Construction on the first such warehouse is complete; a 375,000-square-foot fulfillment center outside the company’s headquarters in Cincinnati opened this week, and it will soon be followed by one outside Orlando, to the tune of around $50 million apiece. While they’ll rely on robots and automation, these warehouses will operate a little differently than, say, Amazon’s. But what’s not to love about a robot that looks like a dishwasher (and doesn’t wash any dishes)?
Here’s how they work. Around 28,000 different items are stacked in layers of crates three stories high. The robots move around on a grid (called “the hive”) at the top of these stacks. Each robot has a hollow space at its center and an arm that can reach down to grab individual items or entire crates (not unlike the new Boston Dynamics robot, Stretch, that uses suction to grab onto boxes). The robots can compile customer orders or move crates from one location to another. They can pick a 50-item order in less than 5 minutes with 99 percent accuracy—suffice it to say, a lot faster than a human.
Algorithms determine where items are positioned in the grid, with more commonly-ordered items near the top and rarely-purchased items near the bottom. Other algorithms help with packing, making sure fragile items go on top and bags are evenly weighted.
Is it the future yet?
At the Ohio facility, there’s a fleet of 400 temperature-controlled delivery trucks that can each hold 20 orders. The facility will also employ around 400 people in customer service, engineering, operations, inventory and quality management, and transportation jobs.
The technology for the warehouse, including the robots, the software that coordinates them, the grid system, and algorithms that decide where in the grid to place different items, comes from a British company called Ocado Group, an online-only grocery chain that also makes software and robots as part of its online grocery solutions business. The company has sold its automation technology to chains all over the world, including in Japan, France, Canada, and now the US.

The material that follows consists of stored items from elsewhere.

(* ===== verification/ServiceSpec.v ===== *)
(** * Properties of the service

    What a request may change, which commit it is served from, and what a push
    leaves behind. *)

From S2P Require Import Integrity Stats Prelude F32 RustStr Model Distance LayerIdx Ingest Chunk Schema Rollup Dedup Lance Search Resolve Knn DatasetCache Store Commit Tasks Index Maintain Embed Pipeline Growth PipelineSpec PipelineRun Snapshot Isolation Neighbours Suggest Config Service.

(** ** Reading the store *)

Section reads.
Context {W H : Type} `{LanceLaws W H}.
Implicit Types s : LanceStore W H.

(** Nothing on disk, no reservation; caches may fill. *)
Record reads s s' : Prop := {
  rd_disk : st_disk s' = st_disk s;
  rd_inflight : st_inflight s' = st_inflight s;
  rd_read_only : st_read_only s' = st_read_only s;
  rd_dim : st_dim s' = st_dim s;
  rd_cache : cache_from (st_cache s) (st_cache s');
}.

#[export] Instance reads_preorder : PreOrder reads.
Proof.
  split.
  - intros s. split; [done..|apply cache_from_refl].
  - intros s1 s2 s3 [] []. split; [congruence..|]. by eapply cache_from_trans.
Qed.

Lemma quiet_reads s s' : quiet s s' → reads s s'.
Proof. by intros (n & c & -> & ?). Qed.

Lemma reads_on_main s s' : reads s s' → cache_on_main s → cache_on_main s'.
Proof.
  intros Hr Hc d e He. destruct (rd_cache _ _ Hr d e He) as [(e0 & He0 & ->)|]; [eauto|].
  by apply main_handle_branch.
Qed.

Lemma reads_dir s s' p : reads s s' → dir_of s' p = dir_of s p.
Proof. intros Hr. unfold dir_of. by rewrite (rd_disk _ _ Hr). Qed.

Lemma reads_snapshot {HV : LanceVersions W H} `{ByteSerialize} s s' d c h :
  reads s s' → snapshot_of s' d c h ↔ snapshot_of s d c h.
Proof. intros Hr. unfold snapshot_of, domain_tags. by rewrite (reads_dir s s'). Qed.

Class Reads {A} (c : io W H A) : Prop := reads_run s s' r : c s = (s', r) → reads s s'.

#[export] Instance reads_ret {A} (a : A) : Reads (io_ret a).
Proof. intros s s' r [= <- _]. reflexivity. Qed.
#[export] Instance reads_throw {A} e : Reads (io_throw (A:=A) e).
Proof. intros s s' r [= <- _]. reflexivity. Qed.
#[export] Instance reads_get : Reads io_get.
Proof. intros s s' r [= <- _]. reflexivity. Qed.
#[export] Instance reads_bind {A B} (c : io W H A) (k : A → io W H B) :
  Reads c → (∀ a, Reads (k a)) → Reads (io_bind c k).
Proof.
  intros Hc Hk s s' r. unfold io_bind. destruct (c s) as [s1 [a|e]] eqn:E; apply Hc in E.
  - intros Hr. apply Hk in Hr. by etrans.
  - by intros [= <- _].
Qed.
#[export] Instance reads_read {A} p m (f : W → result string A) : Reads (io_read p m f).
Proof. intros s s' r [= <- _]. reflexivity. Qed.
#[export] Instance reads_pure_of {A} (f : LanceStore W H → result StoreError A) : Reads (λ s, (s, f s)).
Proof. intros s s' r [= <- _]. reflexivity. Qed.
Lemma reads_quiet {A} (c : io W H A) : (∀ s s' r, c s = (s', r) → quiet s s') → Reads c.
Proof. intros Hc s s' r E. by eapply quiet_reads, Hc. Qed.
Lemma reads_modify (f : LanceStore W H → LanceStore W H) : (∀ s, reads s (f s)) → Reads (io_modify f).
Proof. intros Hf s s' r [= <- _]. apply Hf. Qed.
End reads.

#[export] Hint Extern 2 (Reads (match ?x with _ => _ end)) => destruct x : typeclass_instances.

Section readers.
Context {W H : Type} `{LanceLaws W H} {HS : LanceScan W H} {HCo : LanceCount W H} `{ByteSerialize}
        {HD : HashIter string (DatasetCacheEntry H)} {HT : HashIter string TagContents} {HU : HashIter string unit}
        {HF : HashIter string f32} {HO : HashIter (string * string) CanonicalObservation}
        {HE : HashIter string (string * (Z * (list f32 * option (list f32))))}
        {HCh : HashIter string ChunkHit} {HFd : HashIter string FusedDoc} {HM : HashIter (string * Z) (f32 * ChunkHit)}
        {HL : Lowercase} {HK : HashIter string (nat * string)}.
Implicit Types s : LanceStore W H.

#[export] Instance reads_open_readonly d : Reads (io_open_dataset_readonly (W:=W) (H:=H) d).
Proof. apply reads_quiet. by intros s s' r [? _]%io_open_dataset_readonly_inv. Qed.
#[export] Instance reads_list_tags d (h : H) : Reads (list_tags (W:=W) d h).
Proof. unfold list_tags. apply _. Qed.
#[export] Instance reads_resolve d b c : Reads (io_resolve_commit (W:=W) (H:=H) d b c).
Proof. unfold io_resolve_commit. apply _. Qed.
#[export] Instance reads_commits d : Reads (io_list_commit_versions (W:=W) (H:=H) d).
Proof. unfold io_list_commit_versions. apply _. Qed.
#[export] Instance reads_derive d b : Reads (io_derive_last_indexed (W:=W) (H:=H) d b).
Proof. unfold io_derive_last_indexed. apply _. Qed.
#[export] Instance reads_last d b : Reads (Commit.last_indexed (W:=W) (H:=H) d b).
Proof.
  unfold Commit.last_indexed. cbv zeta. apply reads_bind; [apply _|]. intros s. destruct (st_branch_indexes s !! _); [apply _|].
  apply reads_bind; [apply _|]. intros [[c v]|]; [|apply _]. apply reads_bind; [|apply _].
  apply reads_modify. intros s1. destruct (st_branch_indexes s1 !! _); [reflexivity|]. by split; [..|apply cache_from_refl].
Qed.
#[export] Instance reads_checkout p (h : H) k : Reads (checkout_tagged (W:=W) p h k).
Proof. unfold checkout_tagged. apply _. Qed.
#[export] Instance reads_open_snapshot d b c : Reads (io_snapshot_from_cache (W:=W) (H:=H) d b c).
Proof. unfold io_snapshot_from_cache. apply _. Qed.
#[export] Instance reads_scan p err (h : H) r : Reads (io_scan (W:=W) p err h r).
Proof. intros s s' x [= <- _]. reflexivity. Qed.
#[export] Instance reads_pure {A} (r : result StoreError A) : Reads (io_pure (W:=W) (H:=H) r).
Proof. intros s s' x [= <- _]. reflexivity. Qed.
#[export] Instance reads_lookup d b i : Reads (io_lookup_doc_chunks (W:=W) (H:=H) d b i).
Proof. unfold io_lookup_doc_chunks, scan_doc_chunks. apply _. Qed.
#[export] Instance reads_fetch d b c ids tys col : Reads (io_fetch_result_embeddings (W:=W) (H:=H) d b c ids tys col).
Proof. unfold io_fetch_result_embeddings. apply _. Qed.
#[export] Instance reads_contents d b c ids : Reads (io_fetch_doc_contents (W:=W) (H:=H) d b c ids).
Proof. unfold io_fetch_doc_contents. apply _. Qed.
#[export] Instance reads_stream d b c ids tys sc : Reads (io_stream_embeddings (W:=W) (H:=H) d b c ids tys sc).
Proof. unfold io_stream_embeddings. cbv zeta. apply _. Qed.
#[export] Instance reads_search {A} f d b c : Reads (store_search (W:=W) (H:=H) (A:=A) f d b c).
Proof.
  intros s s' x. unfold store_search. destruct (io_snapshot_from_cache d b c s) as [s1 h] eqn:Er.
  apply reads_run in Er. by intros [= <- _].
Qed.
#[export] Instance reads_suggest fuel d b c q : Reads (io_suggest (W:=W) (H:=H) fuel d b c q).
Proof. unfold io_suggest. apply _. Qed.
#[export] Instance reads_points p (h : H) f sn : Reads (io_scan_points (W:=W) p h f sn).
Proof. unfold io_scan_points. apply _. Qed.
#[export] Instance reads_duplicates d b c t scope sn n : Reads (duplicate_groups (W:=W) (H:=H) d b c t scope sn n).
Proof. unfold duplicate_groups, io_open_snapshot. cbv zeta. apply _. Qed.
#[export] Instance reads_cross cosine d b c scope k t1 t2 n :
  Reads (io_resolve_cross_neighbours (W:=W) (H:=H) cosine d b c scope k t1 t2 n).
Proof. unfold io_resolve_cross_neighbours, io_open_snapshot. cbv zeta. apply _. Qed.
End readers.

(** ** Requests that only read *)

Section requests.
Context {W H N D : Type} `{LanceLaws W H} {HS : LanceScan W H} {HCo : LanceCount W H} `{ByteSerialize}
        `{SledOps D, Codec, JsonVectors} {HCl : Clients N} `{Formats}
        {HD : HashIter string (DatasetCacheEntry H)} {HT : HashIter string TagContents} {HU : HashIter string unit}
        {HF : HashIter string f32} {HO : HashIter (string * string) CanonicalObservation}
        {HE : HashIter string (string * (Z * (list f32 * option (list f32))))}
        {HCh : HashIter string ChunkHit} {HFd : HashIter string FusedDoc} {HM : HashIter (string * Z) (f32 * ChunkHit)}
        {HL : Lowercase} {HK : HashIter string (nat * string)} {HTs : HashIter string (TaskStatus * Z)}
        {HI : LanceIndexOps W H} {HMO : LanceMaintOps W H} {HB : HashIter string (list BinNums.N)} {HFP : FormParse}.
Context (cosine_distance : list f32 → list f32 → f32) (clock : nat → Z).
Implicit Types sv : Service W H N D.

(** The store is read, the provider may be called, embeddings may be cached:
    the cache, which is on disk, gains the vectors of texts. *)
Record reading sv sv' : Prop := {
  rq_store : reads (sv_store sv) (sv_store sv');
  rq_settings : sv_settings sv' = sv_settings sv;
  rq_config : sv_config sv' = sv_config sv;
  rq_params : sv_chunk_params sv' = sv_chunk_params sv;
  rq_ready : sv_ready_index sv' = sv_ready_index sv ∧ sv_ready_search sv' = sv_ready_search sv;
  rq_tasks : sv_tasks sv' = sv_tasks sv;
  rq_active : sv_active_tasks sv' = sv_active_tasks sv;
  rq_cache : rtc cache_step (sv_embed_cache sv) (sv_embed_cache sv');
}.

#[export] Instance reading_preorder : PreOrder reading.
Proof.
  split.
  - intros sv. split; try done; reflexivity.
  - intros s1 s2 s3 [R1 ? ? ? [] ? ? ?] [R2 ? ? ? [] ? ? ?]. split; try congruence; [by etrans|split; congruence|by etrans].
Qed.

Class Reading {A} (c : srv W H N D A) : Prop := reading_run sv sv' r : c sv = (sv', r) → reading sv sv'.

#[export] Instance reading_ret {A} (a : A) : Reading (srv_ret a).
Proof. intros s s' r [= <- _]. reflexivity. Qed.
#[export] Instance reading_throw {A} e : Reading (srv_throw (A:=A) e).
Proof. intros s s' r [= <- _]. reflexivity. Qed.
#[export] Instance reading_reads {A} (f : Service W H N D → A) : Reading (srv_reads f).
Proof. intros s s' r [= <- _]. reflexivity. Qed.
#[export] Instance reading_lift {A} (r : result ServiceError A) : Reading (srv_lift r).
Proof. intros s s' x [= <- _]. reflexivity. Qed.
#[export] Instance reading_outcome {A} (o : outcome A) : Reading (srv_outcome o).
Proof. intros s s' x [= <- _]. reflexivity. Qed.
#[export] Instance reading_bind {A B} (c : srv W H N D A) (k : A → srv W H N D B) :
  Reading c → (∀ a, Reading (k a)) → Reading (srv_bind c k).
Proof.
  intros Hc Hk s s' r. unfold srv_bind. destruct (c s) as [s1 [[a|e]| |]] eqn:E; apply Hc in E; try by intros [= <- _].
  intros Hr. apply Hk in Hr. by etrans.
Qed.
#[export] Instance reading_io {A} err (c : io W H A) : Reads c → Reading (srv_io err c).
Proof.
  intros Hc sv sv' r. unfold srv_io. destruct (c (sv_store sv)) as [s x] eqn:E. apply Hc in E.
  intros [= <- _]. by split.
Qed.
#[export] Instance reading_parse d : Reading (parse_request (W:=W) (H:=H) (N:=N) (D:=D) d).
Proof. unfold parse_request. apply _. Qed.
#[export] Instance reading_ready : Reading (require_search_ready (W:=W) (H:=H) (N:=N) (D:=D)).
Proof. intros s s' x [= <- _]. reflexivity. Qed.
#[export] Instance reading_now : Reading (now (W:=W) (H:=H) (N:=N) (D:=D) clock).
Proof. intros s s' x [= <- _]. split; try done; reflexivity. Qed.
#[export] Instance reading_embed m p key ts role : Reading (srv_embed (W:=W) (H:=H) (N:=N) (D:=D) m p key ts role).
Proof.
  intros s s' x. unfold srv_embed, embedding_state. destruct (io_embed _ _ _ _) as [e r] eqn:E.
  apply io_embed_steps in E as (c & Ec & Hc). intros [= <- _]. split; try done. cbn. by rewrite Ec.
Qed.
#[export] Instance reading_first m l : Reading (first_embedding (W:=W) (H:=H) (N:=N) (D:=D) m l).
Proof. unfold first_embedding. apply _. Qed.
#[export] Instance reading_last d b : Reading (last_indexed (W:=W) (H:=H) (N:=N) (D:=D) d b).
Proof. unfold last_indexed. apply _. Qed.
#[export] Instance reading_lineage d b : Reading (branch_has_indexed_lineage (W:=W) (H:=H) (N:=N) (D:=D) d b).
Proof. unfold branch_has_indexed_lineage. apply _. Qed.
#[local] Hint Extern 2 (Reading (match ?x with _ => _ end)) => destruct x : typeclass_instances.
#[export] Instance reading_resolve d b c anc : Reading (resolve_searchable_commit (W:=W) (H:=H) (N:=N) (D:=D) d b c anc).
Proof. unfold resolve_searchable_commit. apply _. Qed.
#[export] Instance reading_open d c anc : Reading (open_request (W:=W) (H:=H) (N:=N) (D:=D) d c anc).
Proof. unfold open_request. cbv zeta. apply _. Qed.
#[export] Instance reading_when {A} b (c : srv W H N D (gmap string A)) : Reading c → Reading (when b c).
Proof. intros Hc. unfold when. apply _. Qed.

#[local] Instance reads_statistics : Reads (Stats.statistics (W:=W) (H:=H)).
Proof. apply reads_quiet, answers_quiet, statistics_answers. Qed.
#[local] Instance reads_domain_statistics d sc : Reads (Stats.statistics_for_domain (W:=W) (H:=H) d sc).
Proof. apply reads_quiet, answers_quiet, statistics_for_domain_answers. Qed.
#[local] Instance reads_integrity d : Reads (io_integrity_check (W:=W) (H:=H) d).
Proof. apply reads_quiet, (_ : Within quiet (io_integrity_check d)). Qed.

(** The requests that read, of any parameters. *)
Inductive read_request : ∀ A, srv W H N D A → Prop :=
| rr_last d b : read_request _ (last_indexed d b)
| rr_commit d c b : read_request _ (resolve_commit_or_branch d c b)
| rr_task id : read_request _ (check_task id)
| rr_search d c q mode start count tys ids sn anc : read_request _ (search_with_options d c q mode start count tys ids sn anc)
| rr_suggest fuel d c q count tys ids anc : read_request _ (suggest fuel d c q count tys ids anc)
| rr_similar d c id start count tys ids sn anc : read_request _ (similar_with_options d c id start count tys ids sn anc)
| rr_similar_text d c t start count tys ids sn anc : read_request _ (similar_with_text d c t start count tys ids sn anc)
| rr_duplicates d c t scope sn start count anc : read_request _ (duplicates_with_options d c t scope sn start count anc)
| rr_candidates d c scope k t1 t2 emb content anc :
    read_request _ (candidates_gather cosine_distance clock d c scope k t1 t2 emb content anc)
| rr_embeddings d c ids tys anc : read_request _ (fetch_embeddings d c ids tys anc)
| rr_embeddings_stream d c ids tys anc : read_request _ (fetch_embeddings_stream d c ids tys anc)
| rr_compare a b r1 r2 : read_request _ (compare_with_roles cosine_distance a b r1 r2)
| rr_statistics : read_request _ statistics
| rr_domain_statistics d : read_request _ (statistics_for_domain d)
| rr_internal_stats gauges : read_request _ (internal_stats gauges)
| rr_integrity d : read_request _ (integrity_check d).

Kroger’s massive investment into automation of online order fulfillment seems like a bit of a gamble. There will always be those of us—myself very much included—who love grocery shopping and will never let robots rob us of the pleasure of wandering the colorful aisles adding both familiar and novel items to our carts while dreaming of all the delicious meals we’re going to cook with them.
But of course there are many who prefer (somewhat inexplicably, if you ask me) to spend their time doing other things. With the risks of Covid eliminated, or at least drastically decreased, one would imagine most shoppers will return to stores in person. But not all of them will—and even if they do for now, automation is less a temporary trend than a slow but steady shift in the way businesses run; for better or worse, robots will continue to take over repetitive manual jobs, and companies will continue to automate more segments of their operations to drive down costs.
Admittedly, spending on groceries is expected to drop this year as people go back to eating in restaurants. But even if it takes eight years for Kroger to recoup the investment it’s making in automated warehouses, as one Credit Suisse analyst predicts, it’s likely on the right track for the longer-term future.